You can strive to maintain good heart health every day. Five factors can have a significant impact on your heart: what you eat, how much you walk, whether you smoke, regulating your cholesterol and blood pressure.

Guidelines for a heart-healthy diet

A trend of heart-healthy eating exists. It places more emphasis on what you eat over the course of days, weeks, and months than on any particular meal or nutrient. This eating pattern naturally contains little salt, extra sugar, or saturated or trans fats. Whole grains, fibre, antioxidants, and unsaturated fats are all abundant in it.

Eat more fruit and vegetables: Increase your intake of fruit and vegetables because they are connected to healthier hearts and a lower risk of heart disease.

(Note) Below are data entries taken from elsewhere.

(** C6. For two distinct users, a recipe, tag or ingredient of the first
    is in no list of the second, and the second user's retrieve, update
    and delete of its id answer 404 and leave the store as it is.  On a
    store whose associations are within one user, which the operations
    keep so, a tag or ingredient of the first user is not among the
    related objects shown with a recipe of the second either. *)
Theorem cross_user_isolation u1 u2 s :
  u1 ≠ u2 →
  (∀ pk r,
     Recipe_objects s !! pk = Some r → recipe_user r = u1 →
     (∀ q, pk ∉ (recipe_queryset u2 q s).*1) ∧
     (∀ q d, d ∈ (recipe_list u2 q s).2 → get "id" d ≠ Some (Scalar (Int pk))) ∧
     recipe_retrieve u2 pk s = (HTTP_404_NOT_FOUND, None) ∧
     (∀ partial data,
        recipe_update db clean required partial u2 pk data s
        = (HTTP_404_NOT_FOUND, s)) ∧
     recipe_destroy u2 pk s = (HTTP_404_NOT_FOUND, s)) ∧
  (∀ k pk t,
     rows (manager k s) !! pk = Some t → row_user t = u1 →
     (∀ assigned_only, pk ∉ (named_queryset k u2 assigned_only s).*1) ∧
     (∀ assigned_only d,
        d ∈ (named_list k u2 assigned_only s).2 → get "id" d ≠ Some (Int pk)) ∧
     named_retrieve k u2 pk s = (HTTP_404_NOT_FOUND, None) ∧
     (∀ partial data,
        named_update clean required k partial u2 pk data s
        = (HTTP_404_NOT_FOUND, s)) ∧
     named_destroy k u2 pk s = (HTTP_404_NOT_FOUND, s) ∧
     (same_owner s →
      ∀ d l obj,
        (∃ q, d ∈ (recipe_list u2 q s).2) ∨
        (∃ rpk, recipe_retrieve u2 rpk s = (HTTP_200_OK, Some d)) →
        get (field_of k) d = Some (Items l) → obj ∈ l →
        get "id" obj ≠ Some (Int pk))).
Proof.
  intros Hne. split.
  - intros pk r Hrow Hu.
    assert (Hq : ∀ q, pk ∉ (recipe_queryset u2 q s).*1).
    { intros q Hin. apply list_elem_of_fmap in Hin as ([pk' r'] & -> & Hin).
      apply elem_of_recipe_queryset in Hin as (Hrow' & Hu' & _). simpl in *.
      congruence. }
    pose proof (get_recipe_other u1 u2 pk r s Hne Hrow Hu) as Hget.
    split_and!; [done| | | |].
    + intros q d Hin Hid. simpl in Hin.
      apply list_elem_of_fmap in Hin as (r0 & -> & Hin).
      injection Hid as Hid. apply (Hq q). apply list_elem_of_fmap.
      exists r0. by split.
    + unfold recipe_retrieve. by rewrite Hget.
    + intros partial data. unfold recipe_update. by rewrite Hget.
    + unfold recipe_destroy. by rewrite Hget.
  - intros k pk t Hrow Hu.
    assert (Hq : ∀ a, pk ∉ (named_queryset k u2 a s).*1).
    { intros a Hin. apply list_elem_of_fmap in Hin as ([pk' t'] & -> & Hin).
      apply elem_of_named_queryset in Hin as (Hrow' & Hu' & _). simpl in *.
      congruence. }
    pose proof (get_named_other k u1 u2 pk t s Hne Hrow Hu) as Hget.
    split_and!; [done| | | | |].
    + intros a d Hin Hid. simpl in Hin.
      apply list_elem_of_fmap in Hin as (t0 & -> & Hin).
      rewrite represent_object_id in Hid. injection Hid as Hid.
      apply (Hq a). apply list_elem_of_fmap. exists t0. by split.
    + unfold named_retrieve. by rewrite Hget.
    + intros partial data. unfold named_update. by rewrite Hget.
    + unfold named_destroy. by rewrite Hget.
    + intros Hinv d l obj [[q Hin]|[rpk Hret]] Hnested Hobj.
      * simpl in Hin. apply list_elem_of_fmap in Hin as ([rpk r] & -> & Hin).
        apply elem_of_recipe_queryset in Hin as (Hrec & Hown & _).
        eapply (nested_representation_owner RecipeSerializer); eauto.
      * unfold recipe_retrieve in Hret.
        destruct (get_recipe u2 rpk s) as [r|] eqn:Hget'; [|done].
        apply get_recipe_Some in Hget' as [Hrec Hown].
        injection Hret as <-.
        eapply (nested_representation_owner RecipeDetailSerializer); eauto.
Qed.
End isolation.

Go with whole grains: More of the raw grain can be found in wholegrain cereals. This implies that they include more vitamins, minerals, and nutrients like dietary fibre, vitamin E, and healthy fats.

Make wholesome fat decisions: Omega-3 and omega-6 monounsaturated and polyunsaturated fats are the finest types of fats to consume. These better-for-you fats can be found in avocados, almonds, salmon, and sunflower seeds.

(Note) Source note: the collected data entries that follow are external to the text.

(** The configuration of a document of two tables, in whatever order its
    two entries come: [tblNodeMap] has the tables in the order of the
    document, and the merge loop takes the second first. *)
Lemma config_two (T T' : node) conf conf' config :
  index conf = 0 → index conf' = 1 → config ≡ₚ [conf; conf'] →
  buildNodeMap [T; T'] config = [(nid T, conf); (nid T', conf')]
  ∧ sortedConfigs config = [conf'; conf].
Proof.
  intros H0 H1 [-> | ->]%perm_two; unfold buildNodeMap, sortedConfigs;
    cbn [imap List.find foldl insertByIndex compose]; rewrite ?H0, ?H1; cbn; done.
Qed.

(** The [w:tblPr] that a table receives is a new node, and no row. *)
Lemma ensureTblPr_new c T d :
  isTable T → NoDup (ids (root d)) → below (fresh d) (root d) → root d = plug c T →
  ∃ y T2 d',
    ensureTblPr (nid T) d = (y, d') ∧ root d' = plug c T2 ∧ tag T2 = tag T
    ∧ getElementsByTagName "w:tr" T2 = getElementsByTagName "w:tr" T
    ∧ rowsOf T2 = rowsOf T
    ∧ NoDup (ids (root d'))
    ∧ ∀ e, e ∈ sig (root d') → e ∈ sig (root d) ∨ e = (fresh d, "w:tblPr").
Proof.
  intros HT Hnd Hb Hroot.
  assert (HT' : ∃ ta tk, T = Elem (nid T) "w:tbl" ta tk).
  { apply tag_element; [by apply isTable_tag|done]. }
  destruct HT' as (ta & tk & HTeq).
  assert (Hlk : lookup (nid T) (root d) = Some T).
  { rewrite Hroot. apply plug_lookup_self. by rewrite <- Hroot. }
  set (t := nid T) in *.
  unfold ensureTblPr. rewrite Hlk. cbn [mbind option_bind].
  destruct (first "w:tblPr" T) as [y|] eqn:Hfirst.
  - exists (nid y), T, d. repeat split; try done. by left.
  - cbn [createElement root fresh nid].
    exists (fresh d), (Elem t "w:tbl" ta (Elem (fresh d) "w:tblPr" [] [] :: tk)).
    eexists. split; [reflexivity|]. cbn [root].
    assert (Hupd : updateChildren t (λ ks, Elem (fresh d) "w:tblPr" [] [] :: ks) (root d)
                   = plug c (Elem t "w:tbl" ta (Elem (fresh d) "w:tblPr" [] [] :: tk))).
    { unfold updateChildren. rewrite Hroot. rewrite HTeq at 1.
      rewrite (plug_updateAt_self c (Elem t "w:tbl" ta tk)); [done|].
      rewrite <- HTeq, <- Hroot. done. }
    rewrite Hupd. split; [done|]. split; [by rewrite HTeq|]. split; [by rewrite HTeq|].
    split; [by rewrite HTeq|]. split.
    + apply (NoDup_insert c t "w:tbl" ta [] (Elem (fresh d) "w:tblPr" [] []) tk).
      * cbn [app]. by rewrite <- HTeq, <- Hroot.
      * apply NoDup_singleton.
      * intros i Hi. rewrite ids_Elem in Hi. apply list_elem_of_singleton in Hi as ->.
        cbn [app]. rewrite <- HTeq, <- Hroot. intros Hin%Hb. lia.
    + intros e. rewrite Hroot, HTeq, !sig_plug, !elem_of_app, !sig_Elem. cbn [flat_map].
      rewrite sig_Elem. cbn [flat_map app]. rewrite !elem_of_cons. tauto.
Qed.

Lemma parentOf_absent i n : i ∉ ids n → parentOf i n = None.
Proof.
  intros Hi. apply parentOf_notin. destruct n as [j nm a ks| |]; [|apply not_elem_of_nil..].
  rewrite ids_Elem in Hi. apply not_elem_of_cons in Hi as [_ Hi]. exact Hi.
Qed.

(** The styling of a table for which [mergeNext] alone is ticked: a
    [w:tblPr] if it has none. *)
Lemma styleTable_mergeOnly c p nm a pre T post conf fr :
  NoDup (ids (plug c (Elem p nm a (pre ++ T :: post)))) →
  below fr (plug c (Elem p nm a (pre ++ T :: post))) → isTable T →
  options conf = Examples.mergeOnly →
  ∃ T2 d',
    styleTable (Dom (plug c (Elem p nm a (pre ++ T :: post))) fr) (nid T, conf) = Ok d'
    ∧ root d' = plug c (Elem p nm a (pre ++ T2 :: post))
    ∧ nid T2 = nid T ∧ isTable T2 ∧ rowsOf T2 = rowsOf T ∧ rowIds T2 = rowIds T
    ∧ NoDup (ids (root d'))
    ∧ ∀ e, e ∈ sig (root d')
           → e ∈ sig (plug c (Elem p nm a (pre ++ T :: post))) ∨ e = (fr, "w:tblPr").
Proof.
  intros Hnd Hb HT Hopt. unfold styleTable. cbn [root].
  rewrite (focus_parentOf c p nm a pre T post Hnd).
  set (c' := c ++ [Frame p nm a pre post]).
  assert (Hdoc : plug c (Elem p nm a (pre ++ T :: post)) = plug c' T).
  { unfold c'. by rewrite plug_app. }
  rewrite Hdoc in *.
  destruct (ensureTblPr_new c' T (Dom (plug c' T) fr) HT Hnd Hb eq_refl)
    as (tblPr & T2 & d' & -> & Hroot' & Htag & Htr & Hrows & Hnd' & Hsig).
  rewrite Hopt. cbn [fixBorders autofit fixSpacing fixAlign Examples.mergeOnly
                     mbind result_bind].
  exists T2, d'. split; [done|]. split; [rewrite Hroot'; unfold c'; by rewrite plug_app|].
  split; [unfold tag in Htag; congruence|]. split.
  { apply (tag_isTable T2 (nid T)). rewrite Htag. by apply isTable_tag. }
  split; [done|]. split; [|done]. unfold rowIds. by rewrite Htr.
Qed.

(** The tables of a document that came out of another: when no table is new
    and all the tables but [Tm] have left, [Tm] is the only table. *)
Lemma single_table doc res Tm :
  NoDup (ids res) → nid res = nid doc →
  (∀ e, e ∈ sig res → e.2 = "w:tbl" → e ∈ sig doc) →
  (∀ y, y ∈ getElementsByTagName "w:tbl" doc → nid y ≠ nid Tm → nid y ∉ ids res) →
  Tm ∈ getElementsByTagName "w:tbl" res →
  getElementsByTagName "w:tbl" res = [Tm].
Proof.
  intros Hnd Hroot Hsig Hgone HTm.
  assert (Hndd : NoDup (nid <$> descendants res)).
  { unfold ids in Hnd. rewrite subtrees_cons, fmap_cons in Hnd.
    by apply NoDup_cons in Hnd as [_ ?]. }
  assert (Hall : ∀ x, x ∈ getElementsByTagName "w:tbl" res → x = Tm).
  { intros x [Hname Hx]%list_elem_of_filter.
    assert (Hxs : x ∈ subtrees res) by (by apply descendants_subtrees).
    assert (Htag : tag x = (nid x, "w:tbl")) by (by apply isTable_tag).
    assert (He : tag x ∈ sig doc).
    { apply Hsig; [by apply tag_in_sig|by rewrite Htag]. }
    apply list_elem_of_fmap in He as (y & Hy & Hys).
    apply list_elem_of_filter in HTm as [_ HTm].
    apply (subtrees_inj res); [done|done|by apply descendants_subtrees|].
    destruct (decide (nid x = nid Tm)) as [|Hne]; [done|]. exfalso.
    rewrite subtrees_cons in Hys. apply elem_of_cons in Hys as [->|Hys].
    - unfold ids in Hnd. rewrite subtrees_cons, fmap_cons in Hnd.
      apply NoDup_cons in Hnd as [Hn _]. apply Hn. rewrite Hroot.
      replace (nid doc) with (nid x) by (unfold tag in Hy; congruence).
      by apply list_elem_of_fmap_2.
    - apply (Hgone y).
      + apply list_elem_of_filter. split; [|done].
        apply (tag_isTable y (nid x)). by rewrite <- Hy.
      + unfold tag in Hy. congruence.
      + replace (nid y) with (nid x) by (unfold tag in Hy; congruence).
        by apply list_elem_of_fmap_2. }
  assert (Hndt : NoDup (getElementsByTagName "w:tbl" res)).
  { apply NoDup_filter. eapply NoDup_fmap_1. exact Hndd. }
  destruct (getElementsByTagName "w:tbl" res) as [|x [|y l]].
  - by apply elem_of_nil in HTm.
  - f_equal. apply Hall, elem_of_cons. by left.
  - exfalso. apply NoDup_cons in Hndt as [Hx _]. apply Hx.
    rewrite (Hall x), (Hall y); [apply elem_of_cons; by left| |].
    + apply elem_of_cons. right. apply elem_of_cons. by left.
    + apply elem_of_cons. by left.
Qed.

Lemma focus_table c p nm a pre T post :
  isTable T → T ∈ getElementsByTagName "w:tbl" (plug c (Elem p nm a (pre ++ T :: post))).
Proof.
  intros HT. destruct (descendants_focus c p nm a pre T post) as (A & B & H).
  apply list_elem_of_filter. split; [done|]. rewrite H, !elem_of_app. right. left.
  apply subtrees_self.
Qed.

Lemma nid_focus c p nm a ks ks' :
  nid (plug c (Elem p nm a ks)) = nid (plug c (Elem p nm a ks')).
Proof. by destruct c. Qed.

Lemma sig_sub_ids res doc :
  (∀ e, e ∈ sig res → e ∈ sig doc) → ∀ i, i ∈ ids res → i ∈ ids doc.
Proof.
  intros Hsub i. rewrite !ids_sig. intros (e & -> & He)%list_elem_of_fmap.
  by apply list_elem_of_fmap_2, Hsub.
Qed.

Use spices and herbs in place of salt: Your heart is harmed if you consume too much salt. Your risk of having high blood pressure, a significant risk factor for heart disease, can increase due to the sodium in salt.

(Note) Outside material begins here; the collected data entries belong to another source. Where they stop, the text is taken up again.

(** * ts_tcs_wep: wavefront estimation pipeline, controller and catalog store

  A shallow embedding of the parts of the repository the specification
  speaks about, and of the code next to them:

  - [testScript/cwfs/runWEP.py]            (module [RunWEP]),
  - [wep/WEPController.py]                 (module [WEPController]),
  - [python/lsst/ts/wep/bsc/LocalDatabase.py] (module [LocalDatabase]),
  - [python/lsst/ts/wep/FitsFormat.py]     (module [FitsFormat]),
  - [python/lsst/ts/wep/MockMiddleware.py] (module [MockMiddleware]).

  Python dictionaries are finite maps ([gmap]), Python lists are lists,
  [None] is [None], and a Python call that may raise is a value of [res].
  Python [str] values are modelled by [string]; the characters are the code
  points 0..255.  Where the characters beyond them matter, in the names
  [__getSensorInfo] accepts, [WEPController.Unicode] has the embedding
  over texts of any code points. *)

From Stdlib Require Import ZArith QArith Ascii String.
From stdpp Require Import base option list gmap strings pretty.

Local Open Scope string_scope.
Local Open Scope list_scope.

(** ** Exceptions and fallible results *)

Inductive exn : Type :=
| TypeError (msg : string)
| RuntimeError (msg : string)
| ValueError (msg : string)
| KeyError
| IndexError
| UnboundLocalError
| SqliteError.

Inductive res (A : Type) : Type :=
| Ok (a : A)
| Raise (e : exn).
Arguments Ok {A} a.
Arguments Raise {A} e.

#[global] Instance res_ret : MRet res := λ A a, Ok a.
#[global] Instance res_bind : MBind res := λ A B k m,
  match m with
  | Ok a => k a
  | Raise e => Raise e
  end.
#[global] Instance res_fmap : FMap res := λ A B f m,
  match m with
  | Ok a => Ok (f a)
  | Raise e => Raise e
  end.

(** Stateful code that may raise: a state transformer whose result is a
    value or an exception.  The state reached when the exception is raised
    is kept, as Python keeps the effects made before a [raise]. *)
Definition M (S A : Type) : Type := S → res A * S.

#[global] Instance M_ret {S} : MRet (M S) := λ A a s, (Ok a, s).
#[global] Instance M_bind {S} : MBind (M S) := λ A B k m s,
  match m s with
  | (Ok a, s') => k a s'
  | (Raise e, s') => (Raise e, s')
  end.

Definition raise {S A} (e : exn) : M S A := λ s, (Raise e, s).
Definition lift {S A} (r : res A) : M S A := λ s, (r, s).
Definition get_state {S} : M S S := λ s, (Ok s, s).
Definition modify {S} (f : S → S) : M S unit := λ s, (Ok tt, f s).

(** A [for] loop in [M]: the body runs for its effect, in order, until
    the list is exhausted or an exception is raised. *)
Fixpoint for_ {S A} (l : list A) (body : A → M S unit) : M S unit :=
  match l with
  | [] => mret tt
  | a :: l' => _ ← body a; for_ l' body
  end.

(** A [for] loop in [M] that updates local variables [b]. *)
Fixpoint foldM {S A B} (body : B → A → M S B) (l : list A) (b : B) : M S B :=
  match l with
  | [] => mret b
  | a :: l' => b' ← body b a; foldM body l' b'
  end.

(** [d[k]] on a dictionary: raises [KeyError] when the key is absent. *)
Definition getitem `{Countable K} {V} (d : gmap K V) (k : K) : res V :=
match d !! k with
| Some v => Ok v
| None => Raise KeyError
end.

(** [d.pop(k)] on a dictionary: raises [KeyError] when the key is absent. *)
Definition pop `{Countable K} {V} (k : K) (d : gmap K V) : res (gmap K V) :=
  match d !! k with
  | Some _ => Ok (delete k d)
  | None => Raise KeyError
  end.

(** The position [l[i]] designates in a list of length [len]: a negative
    index counts from the end. *)
Definition py_index (len : nat) (i : Z) : res nat :=
  if bool_decide (0 ≤ i < Z.of_nat len)%Z then Ok (Z.to_nat i)
  else if bool_decide (- Z.of_nat len ≤ i < 0)%Z
  then Ok (Z.to_nat (Z.of_nat len + i))
  else Raise IndexError.

(** [l[i]] on a list, for a non-negative index. *)
Definition list_getitem {A} (l : list A) (i : nat) : res A :=
match l !! i with
| Some v => Ok v
| None => Raise IndexError
end.

(** A [for] loop whose body may raise: the loop stops at the first
  exception. *)
Fixpoint for_each {A S} (body : S → A → res S) (l : list A) (s : S) : res S :=
match l with
| [] => Ok s
| a :: l' => s' ← body s a; for_each body l' s'
end.

(** A loop that returns has run every iteration of its body. *)
Lemma for_each_cons_Ok {A S} (body : S → A → res S) a l s r :
  for_each body (a :: l) s = Ok r →
  ∃ s', body s a = Ok s' ∧ for_each body l s' = Ok r.
Proof.
  cbn [for_each]. unfold mbind, res_bind.
  destruct (body s a) as [s'|e]; [eauto|done].
Qed.

(** An invariant of the body is an invariant of the loop. *)
Lemma for_each_invariant {A S} (P : S → Prop) (body : S → A → res S) l s r :
  (∀ s a s', a ∈ l → P s → body s a = Ok s' → P s') →
  P s → for_each body l s = Ok r → P r.
Proof.
  revert s. induction l as [|a l IH]; intros s Hbody Hs Hr.
  - by injection Hr as <-.
  - apply for_each_cons_Ok in Hr as (s' & Ha & Hr).
    apply (IH s'); [|by eapply Hbody; [left|..]|done].
    intros s1 b s2 Hb. apply Hbody. by right.
Qed.

(** A loop whose body always returns, returns. *)
Lemma for_each_returns {A S} (body : S → A → res S) l s :
  (∀ s a, a ∈ l → ∃ s', body s a = Ok s') → ∃ r, for_each body l s = Ok r.
Proof.
  revert s. induction l as [|a l IH]; intros s Hbody; [by eexists|].
  cbn [for_each]. destruct (Hbody s a) as [s' ->]; [by left|].
  cbn [mbind res_bind]. apply IH. intros s1 b Hb. apply Hbody. by right.
Qed.

Lemma for_each_snoc_Ok {A S} (body : S → A → res S) l a s r :
  for_each body (l ++ [a]) s = Ok r →
  ∃ s', for_each body l s = Ok s' ∧ body s' a = Ok r.
Proof.
  revert s. induction l as [|b l IH]; intros s Hr.
  - apply for_each_cons_Ok in Hr as (s' & Ha & [= <-]). by exists s.
  - apply for_each_cons_Ok in Hr as (s1 & Hb & Hr).
    destruct (IH _ Hr) as (s' & Hl & Ha). exists s'. split; [|done].
    cbn [for_each]. by rewrite Hb.
Qed.

(** ** Python string primitives *)

Module PyStr.

(** The one-character string holding a line feed. *)
Definition nl : string := String "010"%char EmptyString.

(** [str.isspace] on one character, for the code points 0..255:
    tab..carriage return, the four separators 28..31, space, NEL and the
    no-break space. *)
Definition isspace (c : ascii) : bool :=
  let n := N_of_ascii c in
  ((9 <=? n) && (n <=? 13) || (28 <=? n) && (n <=? 32)
   || (n =? 133) || (n =? 160))%N.

Fixpoint lstrip (s : string) : string :=
  match s with
  | String c s' => if isspace c then lstrip s' else s
  | EmptyString => EmptyString
  end.

Definition rstrip (s : string) : string :=
  String.rev (lstrip (String.rev s)).

(** [s.strip()] *)
Definition strip (s : string) : string := rstrip (lstrip s).

(** [s.startswith(p)] *)
Definition startswith (s p : string) : bool := String.prefix p s.

(** [len(s)] *)
Definition len (s : string) : Z := Z.of_nat (String.length s).

Definition isdigit (c : ascii) : bool :=
  let n := N_of_ascii c in ((48 <=? n) && (n <=? 57))%N.

(** [c.upper()] for one character; only the ASCII letters have a
    case mapping here (the camera filters are ASCII letters).  Python
    maps the letters of the code points 224..254 too, and 181, 223 and
    255 to texts outside the code points 0..255; what is proved takes the
    table name of a filter as it is, for any filter. *)
Definition upper_char (c : ascii) : ascii :=
  let n := N_of_ascii c in
  if ((97 <=? n) && (n <=? 122))%N then ascii_of_N (n - 32) else c.

Fixpoint upper (s : string) : string :=
  match s with
  | String c s' => String (upper_char c) (upper s')
  | EmptyString => EmptyString
  end.

End PyStr.

(** * testScript/cwfs/runWEP.py *)

Module RunWEP.

(** Truth value of a Python integer. *)
Definition truthy (z : Z) : bool := negb (z =? 0)%Z.

(** One iteration of the loop over the lines of the definition file.
    The state is the flag [iscomment] and the list of strings written to
    [fout] so far.  The flag starts as [False], which is the integer 0;
    [~iscomment] is the bitwise complement on integers. *)
Definition readLine (st : Z * list string) (line : string) : Z * list string :=
  let '(iscomment, fout) := st in
  let line := PyStr.strip line in
  let iscomment :=
    if PyStr.startswith line "###" then Z.lnot iscomment else iscomment in
  if negb (PyStr.startswith line "#") && negb (truthy iscomment)
     && (0 <? PyStr.len line)%Z
  then (iscomment, fout ++ [line +:+ PyStr.nl])
  else (iscomment, fout).

(** [__readConfigFile(fout, config, configName)]: [fout] is the list of
    strings written so far, [filename] is [config.filename] and [fconfig]
    the lines the opened file yields. *)
Definition readConfigFile (fout : list string) (filename : string)
    (fconfig : list string) (configName : string) : list string :=
  let fout := fout ++ [PyStr.nl] in
  let fout :=
    fout ++ ["---" +:+ configName +:+ " file: --- " +:+ filename
             +:+ " ----------" +:+ PyStr.nl] in
  snd (foldl readLine (0%Z, fout) fconfig).

(** *** The format in the words of the specification *)

(** A line opens or closes a block comment when its stripped form starts
    with the delimiter. *)
Definition is_delimiter (line : string) : bool :=
  PyStr.startswith (PyStr.strip line) "###".

Definition is_hash_comment (line : string) : bool :=
  PyStr.startswith (PyStr.strip line) "#".

Definition is_blank (line : string) : bool :=
  match PyStr.strip line with EmptyString => true | _ => false end.

(** Number of delimiter lines among [lines]. *)
Definition delimiters (lines : list string) : nat :=
  length (filter (λ l, is_delimiter l = true) lines).

(** Line number [i] lies inside a block when an odd number of delimiter
    lines precedes it. *)
Definition inside_block (lines : list string) (i : nat) : bool :=
  Nat.odd (delimiters (take i lines)).

Definition is_pair_line (lines : list string) (i : nat) (line : string) : bool :=
  negb (is_hash_comment line) && negb (inside_block lines i)
  && negb (is_blank line).

(** The configuration pairs of a file, in input order. *)
Definition pair_lines (lines : list string) : list string :=
  omap (λ i, line ← lines !! i;
             if is_pair_line lines i line then Some (PyStr.strip line)
             else None)
       (seq 0 (length lines)).

(** The value of [iscomment] after the lines [lines]. *)
Definition flag_after (lines : list string) : Z :=
  if Nat.odd (delimiters lines) then (-1)%Z else 0%Z.

(** The first two writes: an empty line and the banner. *)
Definition banner (filename configName : string) : list string :=
  [PyStr.nl; "---" +:+ configName +:+ " file: --- " +:+ filename
         +:+ " ----------" +:+ PyStr.nl].

(** *** Properties *)

Lemma omap_ext_in {A B} (f g : A → option B) (l : list A) :
  (∀ x, x ∈ l → f x = g x) → omap f l = omap g l.
Proof.
  induction l as [|a l IH]; intros Hfg; [done|].
  csimpl. rewrite (Hfg a) by left.
  rewrite IH; [done|]. intros x Hx. apply Hfg. by right.
Qed.

Lemma delimiters_snoc lines line :
  delimiters (lines ++ [line]) =
  (delimiters lines + (if is_delimiter line then 1 else 0))%nat.
Proof.
  unfold delimiters. rewrite filter_app, length_app. f_equal.
  rewrite filter_cons, filter_nil.
  destruct (is_delimiter line); case_decide; simpl; congruence.
Qed.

Tips for being more active

Regular physical activity lowers your risk of getting heart disease or having a heart attack. Exercise reduces the risk of developing heart disease by lowering factors like

  • High blood pressure
  • Cholesterol
  • Excess weight

Your bones and muscles can be strengthened with regular exercise. You may experience an increase in vitality, happiness, and relaxation.

  • Moving more
  • Set realistic goals

When to see your doctor

You should see your doctor if you are 45 years of age or older. Your doctor will evaluate your risk factors for heart disease, including your blood pressure, cholesterol, diet, level of physical activity, and medical and family history, during a Heart Health Check. Your doctor will then let you know if your risk of having a heart attack or stroke during the next five years is low, moderate, or high. Working with the doctor to address risk factors to optimize heart health is the most crucial aspect of the check-up.